DATA SECTION —

########################################

(** X6. [extractSessionId] returns the value of the first cookie named
    [pp_session], whatever cookies stand before and after it in the header,
    whatever white space of the language stands before the name, and
    whatever [=] signs the value holds; the value has no [;], no escape and
    no white space at its end. *)
Theorem extractSessionId_finds_session_cookie
    (req : Request) (before after : list string) (ws : list (list ascii))
    (v : string) :
  cookie req = Some (JsString.join ";" (before ++ session_cookie ws v :: after)) ->
  Forall (fun c => (";"%char ∉ JsString.chars c) /\ cookie_key c <> SESSION_COOKIE_NAME) before ->
  Forall (fun c => ";"%char ∉ JsString.chars c) after ->
  Forall (fun c => c ∈ JsString.WHITE_SPACE) ws ->
  plain_value v ->
  extractSessionId req = Ok (Some v).
Proof.
  intros Hc Hbefore Hafter Hws (Hsemi & Hpct & Hlast).
  assert (Hparts : Forall (fun p => ";"%char ∉ JsString.chars p)
                     (before ++ session_cookie ws v :: after)).
  { apply Forall_app. split; [by eapply Forall_impl; [exact Hbefore|intros ? []]|].
    apply Forall_cons. split; [|done].
    unfold session_cookie. rewrite !chars_app, chars_of_chars.
    rewrite !not_elem_of_app. split_and!; [|by decide_now|by decide_now|done].
    intros Hin. apply list_elem_of_In, in_concat in Hin as (p & Hp & Hin).
    apply list_elem_of_In in Hp, Hin.
    destruct (white_space_bytes ";") as [Hno _]; [apply list_elem_of_here|].
    eapply Forall_forall in Hws; [|exact Hp].
    eapply Forall_forall in Hno; [|exact Hws]. done. }
  assert (Hne : before ++ session_cookie ws v :: after <> []) by by destruct before.
  assert (Hsplit := split_join ";" _ Hne Hparts).
  unfold extractSessionId. rewrite Hc.
  destruct (JsString.join ";" (before ++ session_cookie ws v :: after)) as [|c0 s0] eqn:Hj.
  { exfalso. cbn in Hsplit. destruct before as [|b [|]]; try discriminate.
    injection Hsplit as Hs. unfold session_cookie in Hs.
    apply (f_equal JsString.chars) in Hs. rewrite !chars_app in Hs.
    symmetry in Hs. apply app_eq_nil in Hs as [_ Hs]. discriminate. }
  cbn [JsString.nonempty negb]. rewrite Hsplit.
  rewrite find_session_cookie_skips
    by (eapply Forall_impl; [exact Hbefore|by intros ? []]).
  by apply find_session_cookie_here.
Qed.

########################################

BRIEF —
The response should hold exactly the lines starting at the line with "intros Hin. apply" and ending at the line with "eapply Forall_forall in Hws; [|exact Hp].", and no other line of the material above.

TASK SOLUTION —
    intros Hin. apply list_elem_of_In, in_concat in Hin as (p & Hp & Hin).
    apply list_elem_of_In in Hp, Hin.
    destruct (white_space_bytes ";") as [Hno _]; [apply list_elem_of_here|].
    eapply Forall_forall in Hws; [|exact Hp].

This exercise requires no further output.